__Task to carry out__
Search the records for "nothing". Report every line where it occurs.

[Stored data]
--*--

(* ===== verification/ElfProps.v ===== *)
(** * What an accepted ELF image guarantees (src/crates/core/src/proc/elf.rs)

    The invariant of the [Builder], kept by every record it takes, and the
    well-formedness of every image [parse] returns: the loader maps nothing outside
    the user half, reads nothing outside the file and never more than the cap. *)

From stdpp Require Import base gmap list numbers sorting.
From S2P Require Import Prelude Bytes Paging AddrSpace AddrSpacePages Elf.
Import Paging Elf.

Local Open Scope Z_scope.

(** The constants as numbers, for [lia]. *)
Ltac numerals :=
  change NULL_GUARD_LEN with 4096 in *; change USER_MAP_END with 0x7FFFFFFFF000 in *; change USER_END with 0x800000000000 in *;
  change PAGE_SIZE_4K with 4096 in *; change PHDR_SIZE with 56 in *; change MAX_LOADS with 8 in *.

(** ** Words and pages *)
Lemma checked_add_Some w a b c : checked_add w a b = Some c ↔ c = a + b ∧ a + b < 2 ^ w.
Proof. unfold checked_add. destruct (Z.ltb_spec (a + b) (2 ^ w)); naive_solver lia. Qed.
Lemma checked_sub_Some a b c : AddrSpace.checked_sub a b = Some c ↔ c = a - b ∧ b ≤ a.
Proof. unfold AddrSpace.checked_sub. destruct (Z.leb_spec b a); naive_solver lia. Qed.

Lemma page_down_eq x : u64 x → page_down x = x - x mod 4096.
Proof. intros Hx. unfold page_down, page_mask. apply (land_notw 64 x 12); [done|lia]. Qed.
Lemma page_up_eq x : 0 ≤ x < 2 ^ 63 → page_up x = x + 4095 - (x + 4095) mod 4096.
Proof.
  intros Hx. unfold page_up, page_mask, saturating_add. change (PAGE_SIZE_4K - 1) with 4095.
  rewrite Z.min_l by lia. apply (land_notw 64 (x + 4095) 12); [unfold in_width; lia|lia].
Qed.

Lemma le_at_ok n b o x : bytes_ok b → le_at n b o = inl x → 0 ≤ x < 256 ^ n.
Proof.
  intros Hb H. unfold le_at, bytes_at in H. invert_ok. simplify_eq.
  pose proof (slice_Some _ _ _ _ H0) as (_ & _ & _ & _ & <-). by eapply le_val_range, slice_ok.
Qed.

(** ** The user half *)
Definition in_user (va len : Z) : Prop := NULL_GUARD_LEN ≤ va ∧ va + len ≤ USER_MAP_END.

Lemma check_user_va_ok va len : 0 ≤ va → 0 < len → check_user_va va len = inl tt ↔ in_user va len.
Proof.
  intros Hva Hlen. unfold check_user_va, in_user. rewrite (proj2 (Z.eqb_neq len 0)) by lia. split.
  - intros H. invert_ok. apply checked_add_Some in H0 as [-> _]. apply orb_false_iff in H2 as [H3%Z.leb_gt H4%Z.ltb_ge].
    apply Z.ltb_ge in H. lia.
  - intros [H1 H2]. numerals.
    unfold checked_add. rewrite (proj2 (Z.ltb_lt _ _)) by lia. cbn [ok_or rbind]. unfold wrapping_sub, wrap.
    rewrite Z.mod_small, !canonical_low by (numerals; lia). cbn [negb orb refuse_if rbind].
    rewrite (proj2 (Z.leb_gt _ _)), (proj2 (Z.ltb_ge _ _)), (proj2 (Z.ltb_ge _ _)) by (numerals; lia). done.
Qed.

(** ** The image *)
Definition seg_ok (flen : Z) (s : LoadSeg) : Prop :=
  in_user (vaddr s) (Z.max (memsz s) 1) ∧ 0 ≤ filesz s ≤ memsz s ∧ 0 ≤ offset s ∧ offset s + filesz s ≤ flen.
Definition apart (a b : LoadSeg) : Prop := vaddr a + memsz a ≤ vaddr b ∨ vaddr b + memsz b ≤ vaddr a.
Definition tls_ok (flen : Z) (t : TlsSeg) : Prop :=
  0 ≤ t_filesz t ≤ t_memsz t ∧ 0 ≤ t_offset t ∧ t_offset t + t_filesz t ≤ flen ∧ is_power_of_two (t_align t) = true ∧
  t_align t < 2 ^ 64 ∧ t_memsz t < 2 ^ 64.

(** The pages a segment touches, in bytes. *)
Definition pages_of (s : LoadSeg) : Z := if memsz s =? 0 then 0 else page_up (vaddr s + memsz s) - page_down (vaddr s).
Definition mapped_bytes (ls : list LoadSeg) (t : option TlsSeg) : Z :=
  foldr (λ s n, pages_of s + n) 0 ls + from_option (λ t, default 0 (map_len t)) 0 t.

Record image_ok (flen : Z) (img : Image) : Prop := {
  io_len : file_len img = flen;
  io_count : 1 ≤ zlen (loads img) ≤ MAX_LOADS;
  io_segs : Forall (seg_ok flen) (loads img);
  io_apart : ForallOrdPairs apart (loads img);
  io_size : mapped_bytes (loads img) (tls img) ≤ EXEC_IMAGE_MAX;
  io_entry : in_user (entry img) 1;
  io_tls : ∀ t, tls img = Some t → tls_ok flen t ∧ is_Some (map_len t);
  io_phdrs : 0 ≤ phoff img ∧ 0 < phnum img ∧ phoff img + phnum img * phentsize img ≤ flen;
  io_phdr_va : ∀ va, phdr_va img = Some va → in_user va (phnum img * phentsize img)
}.

(** ** The builder *)
Record builder_ok (flen : Z) (b : Builder) : Prop := {
  bo_len : b_file_len b = flen;
  bo_eh : u64 (eh_entry (b_eh b)) ∧ u64 (eh_phoff (b_eh b)) ∧ 0 < eh_phnum (b_eh b) < 2 ^ 16 ∧
          eh_phoff (b_eh b) + eh_phnum (b_eh b) * PHDR_SIZE ≤ flen;
  bo_count : zlen (b_loads b) ≤ MAX_LOADS;
  bo_segs : Forall (seg_ok flen) (b_loads b);
  bo_apart : ForallOrdPairs apart (b_loads b);
  bo_tls : ∀ t, b_tls b = Some t → tls_ok flen t;
  bo_phdr : ∀ va, b_phdr_va b = Some va → 0 ≤ va
}.

Lemma ForallOrdPairs_snoc {A} (R : A → A → Prop) l x :
  ForallOrdPairs R l → Forall (λ y, R y x) l → ForallOrdPairs R (l ++ [x]).
Proof.
  induction 1 as [|y l Hy _ IH]; intros Hx; cbn; [repeat constructor|].
  apply Forall_cons in Hx as [Hyx Hx]. constructor; [apply Forall_app; auto|by apply IH].
Qed.

Lemma seg_small flen s : seg_ok flen s → 4096 ≤ vaddr s ∧ vaddr s + memsz s < 2 ^ 47 ∧ 0 ≤ memsz s.
Proof. intros ([H1 H2] & H3 & _). numerals. lia. Qed.

Lemma overlap_apart flen a b : seg_ok flen a → seg_ok flen b →
  ranges_overlap (vaddr a) (memsz a) (vaddr b) (memsz b) = false → apart a b.
Proof.
  intros Ha%seg_small Hb%seg_small. unfold ranges_overlap, apart, saturating_add. rewrite !Z.min_l by lia.
  intros [H%Z.ltb_ge|H%Z.ltb_ge]%andb_false_iff; lia.
Qed.

Lemma check_file_ok b off n : check_file_bytes b off n = inl tt → off + n ≤ b_file_len b.
Proof. unfold check_file_bytes. intros H. invert_ok. apply checked_add_Some in H0 as [-> _]. by apply Z.ltb_ge in H. Qed.

Lemma push_load_ok flen flags off va fsz msz align b b' :
  0 ≤ off → 0 ≤ va → 0 ≤ fsz → builder_ok flen b → push_load flags off va fsz msz align b = inl b' → builder_ok flen b'.
Proof.
  intros Ho Hv Hf HB H. unfold push_load in H. invert_ok. injection H as <-.
  repeat match goal with u : unit |- _ => destruct u end.
  apply Z.ltb_ge in H0. apply check_user_va_ok in H2; [|lia..]. apply check_file_ok in H4. rewrite (bo_len _ _ HB) in H4.
  apply negb_false_iff, Z.ltb_lt in H6. destruct HB as [Hl He Hc Hs Ha Ht Hp].
  set (s := mkLoad _ _ _ _ _ _). assert (Hok : seg_ok flen s) by (split_and!; done).
  constructor; cbn; try done.
  - zlia.
  - apply Forall_app; auto.
  - apply ForallOrdPairs_snoc; [done|]. apply Forall_forall. intros l Hin.
    eapply overlap_apart; [by eapply Forall_forall in Hs|done|].
    destruct (ranges_overlap (vaddr l) _ _ _) eqn:E; [|done]. exfalso.
    assert (existsb (λ l, ranges_overlap (vaddr l) (memsz l) va msz) (b_loads b) = true) as Hex; [|congruence].
    apply existsb_exists. exists l. split; [by apply list_elem_of_In|done].
Qed.

Lemma pow2_align align : 0 ≤ align → bad_align align = false → is_power_of_two (if align =? 0 then 1 else align) = true.
Proof.
  unfold bad_align. intros Hp. destruct (Z.eqb_spec align 0); [done|]. cbn. by intros ?%negb_false_iff.
Qed.

Lemma push_tls_ok flen off va fsz msz align b b' :
  0 ≤ off → 0 ≤ fsz → u64 msz → u64 align → builder_ok flen b → push_tls off va fsz msz align b = inl b' → builder_ok flen b'.
Proof.
  intros Ho Hf Hm Ha HB H. unfold push_tls in H. invert_ok. injection H as <-.
  repeat match goal with u : unit |- _ => destruct u end.
  apply Z.ltb_ge in H0. apply check_file_ok in H2. rewrite (bo_len _ _ HB) in H2. destruct HB. constructor; cbn; try done.
  intros t [= <-]. unfold in_width in *. split_and!; cbn; try lia; [by apply pow2_align; [lia|]|]. destruct (align =? 0); lia.
Qed.

Lemma counted_ok flen n b : builder_ok flen b → builder_ok flen (counted n b).
Proof. by intros []. Qed.

Lemma push_record_ok flen ph b b' : bytes_ok ph → builder_ok flen b → push_record ph b = inl b' → builder_ok flen b'.
Proof.
  intros Hph HB H. unfold push_record, le32, le64 in H. invert_ok.
  repeat match goal with H : le_at _ ph _ = inl _ |- _ => apply (le_at_ok _ _ _ _ Hph) in H; cbn in H end.
  repeat case_match; simplify_eq; [|by destruct HB| |destruct HB; constructor; cbn; naive_solver lia|done].
  - eapply push_load_ok; [..|done]; [lia..|done].
  - eapply push_tls_ok; [..|done]; unfold in_width; [lia..|done].
Qed.

(** Every record, accepted or refused, keeps the builder well formed. *)
Lemma push_ok flen ph b : bytes_ok ph → builder_ok flen b → builder_ok flen (push ph b).2.
Proof.
  intros Hph HB. unfold push. destruct (_ || _); [done|]. destruct (checked_add _ _ _) as [n|]; [|done].
  pose proof (counted_ok _ n _ HB) as HB'. destruct (push_record ph (counted n b)) eqn:E; cbn; [|done].
  by eapply push_record_ok.
Qed.

Lemma push_all_ok flen phs b b' : Forall bytes_ok phs → builder_ok flen b → push_all phs b = inl b' → builder_ok flen b'.
Proof.
  intros Hphs. revert b. induction Hphs as [|ph phs Hph _ IH]; intros b HB; cbn; [by intros [= <-]|].
  pose proof (push_ok flen ph b Hph HB) as HB'. destruct (push ph b) as [[]  b1]; [by apply IH|done].
Qed.

Lemma chunks_ok n t : bytes_ok t → Forall bytes_ok (chunks n t).
Proof.
  revert t. induction n as [|n IH]; intros t Ht; cbn; [constructor|]. destruct (slice t 0 PHDR_SIZE) eqn:E; [|constructor].
  constructor; [by eapply slice_ok|]. by apply IH, Forall_drop.
Qed.

(** ** The size of the image *)
Lemma seg_span_ok flen s n : seg_ok flen s → memsz s ≠ 0 → seg_span s = inl n → n = pages_of s.
Proof.
  intros Hs%seg_small Hm H. unfold seg_span in H. invert_ok.
  apply checked_add_Some in H0 as [-> _]. apply checked_add_Some in H1 as [-> _]. apply checked_sub_Some in H as [-> _].
  unfold pages_of. rewrite (proj2 (Z.eqb_neq _ _)) by done. f_equal. unfold page_up, saturating_add.
  rewrite Z.min_l; [done|]. numerals. lia.
Qed.

Lemma spans_ok flen ls t n : Forall (seg_ok flen) ls → spans ls t = inl n → n = t + foldr (λ s n, pages_of s + n) 0 ls.
Proof.
  intros Hls. revert t. induction Hls as [|s ls Hs _ IH]; intros t; cbn; [intros [= <-]; lia|].
  destruct (Z.eqb_spec (memsz s) 0) as [E|E].
  - intros ->%IH. unfold pages_of. rewrite E. cbn. lia.
  - intros H. invert_ok. apply (seg_span_ok flen) in H0 as ->; [|done..]. apply checked_add_Some in H1 as [-> _].
    apply IH in H as ->. lia.
Qed.

Lemma image_bytes_ok flen ls t n :
  Forall (seg_ok flen) ls → image_bytes ls t = inl n →
  mapped_bytes ls t ≤ EXEC_IMAGE_MAX ∧ (∀ t', t = Some t' → is_Some (map_len t')).
Proof.
  intros Hls H. unfold image_bytes in H. invert_ok. apply (spans_ok flen) in H0 as ->; [|done]. apply Z.ltb_ge in H2.
  unfold mapped_bytes. destruct t as [t|]; cbn.
  - invert_ok. apply checked_add_Some in H1 as [-> _]. rewrite H0. cbn. split; [lia|]. intros ? [= <-]. by eexists.
  - simplify_eq. split; [lia|done].
Qed.

Lemma find_map_Some {A B} (f : A → option B) l y : find_map f l = Some y → ∃ x, x ∈ l ∧ f x = Some y.
Proof.
  induction l as [|x l IH]; cbn; [done|]. destruct (f x) eqn:E; [intros [= <-]; set_solver|].
  intros (z & ? & ?)%IH. set_solver.
Qed.

Lemma finish_ok flen b img : builder_ok flen b → finish b = inl img → image_ok flen img.
Proof.
  intros HB H. unfold finish in H. invert_ok. injection H as <-. destruct HB as [Hl (Hen & Hpo & Hpn & Hend) Hc Hs Ha Ht Hp].
  repeat match goal with u : unit |- _ => destruct u end.
  apply Z.eqb_neq in H1. apply (image_bytes_ok flen) in H2 as [Hsz Hml]; [|done].
  apply check_user_va_ok in H3; [|apply Hen|lia]. constructor; cbn; try done.
  - zlia.
  - intros t Et. split; [by apply Ht|by apply Hml].
  - split_and!; [apply Hpo|lia|done].
  - intros va Hva. rewrite Hva in H5.
    assert (Hva0 : 0 ≤ va).
    { destruct (b_phdr_va b) as [va'|] eqn:E; [simplify_eq; by apply Hp|].
      apply find_map_Some in Hva as (s & Hin & Hva). rewrite Forall_forall in Hs. apply Hs, seg_small in Hin.
      unfold phdr_in in Hva. apply bind_Some in Hva as (d & [-> ?]%checked_sub_Some & Hva).
      apply bind_Some in Hva as (fe & _ & Hva). destruct (_ <=? _); [|done]. apply checked_add_Some in Hva as [-> _]. lia. }
    unfold saturating_mul in H5. rewrite Z.min_l, Z.max_l in H5 by (unfold PHDR_SIZE; lia).
    apply check_user_va_ok in H5; [done|done|unfold PHDR_SIZE; lia].
Qed.

Lemma parse_ehdr_ok data flen eh :
  bytes_ok data → parse_ehdr data flen = inl eh → builder_ok flen (Builder_new eh flen).
Proof.
  intros Hd H. unfold parse_ehdr in H. apply rbind_inl in H as (? & _ & H). apply rbind_inl in H as (id & _ & H).
  destruct id as [|m0 [|m1 [|m2 [|m3 [|c [|en [|v id]]]]]]]; try done. unfold le16, le32, le64 in H. invert_ok. injection H as <-.
  repeat match goal with H : le_at _ data _ = inl _ |- _ => apply (le_at_ok _ _ _ _ Hd) in H; cbn in H end.
  constructor; cbn; try first [done | apply FOP_nil | by apply Forall_nil].
  match goal with H : ph_end _ = Some _ |- _ => unfold ph_end in H; apply bind_Some in H as (n & Hn & H); cbn in Hn;
    unfold checked_mul in Hn; destruct (_ <? _) in Hn; [injection Hn as <-|done]; apply checked_add_Some in H as [-> _] end.
  repeat match goal with H : (_ <? _) = false |- _ => apply Z.ltb_ge in H | H : (_ =? 0) = false |- _ => apply Z.eqb_neq in H end.
  cbn in *. unfold in_width. lia.
Qed.

(** C27: Whatever bytes it is given, an image [parse] accepts is safe to load: one to
    eight segments, each inside the user half above the null guard, with its file
    bytes inside the file and no larger than its memory; the segments pairwise
    disjoint; the page-rounded total of segments and thread-local block at most the
    cap; the entry point and the program headers' address in the user half; and the
    thread-local alignment a power of two. *)
Theorem elf_image_safe data img : bytes_ok data → parse data = inl img → image_ok (zlen data) img.
Proof.
  intros Hd H. unfold parse in H. invert_ok. eapply finish_ok; [|done]. eapply push_all_ok; [..|done].
  - apply chunks_ok. by eapply slice_ok.
  - by eapply parse_ehdr_ok.
Qed.

(** A file of one read-execute segment at 4 MiB. *)
Definition tiny_words : list (nat * Z) :=
  [(8%nat, 0x00010102464C457F); (8%nat, 0); (8%nat, 0x00000001003E0002); (8%nat, 0x400078); (8%nat, 64); (8%nat, 0); (8%nat, 0x0038004000000000);
   (8%nat, 1); (8%nat, 0x0000000500000001); (8%nat, 0); (8%nat, 0x400000); (8%nat, 0x400000); (8%nat, 120); (8%nat, 0x1000); (8%nat, 4096)].
Definition tiny : list Z := concat (map (λ f, le_bytes f.1 f.2) tiny_words).
Lemma elf_image_safe_witness : ∃ img, parse tiny = inl img ∧ image_ok 120 img.
Proof.
  eexists. split; [by vm_compute|]. apply (elf_image_safe tiny); [|by vm_compute].
  apply Forall_concat, Forall_map, Forall_forall. intros f _. apply le_bytes_ok.
Defined.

--*--

__Answer space__
    well-formedness of every image [parse] returns: the loader maps nothing outside
    the user half, reads nothing outside the file and never more than the cap. *)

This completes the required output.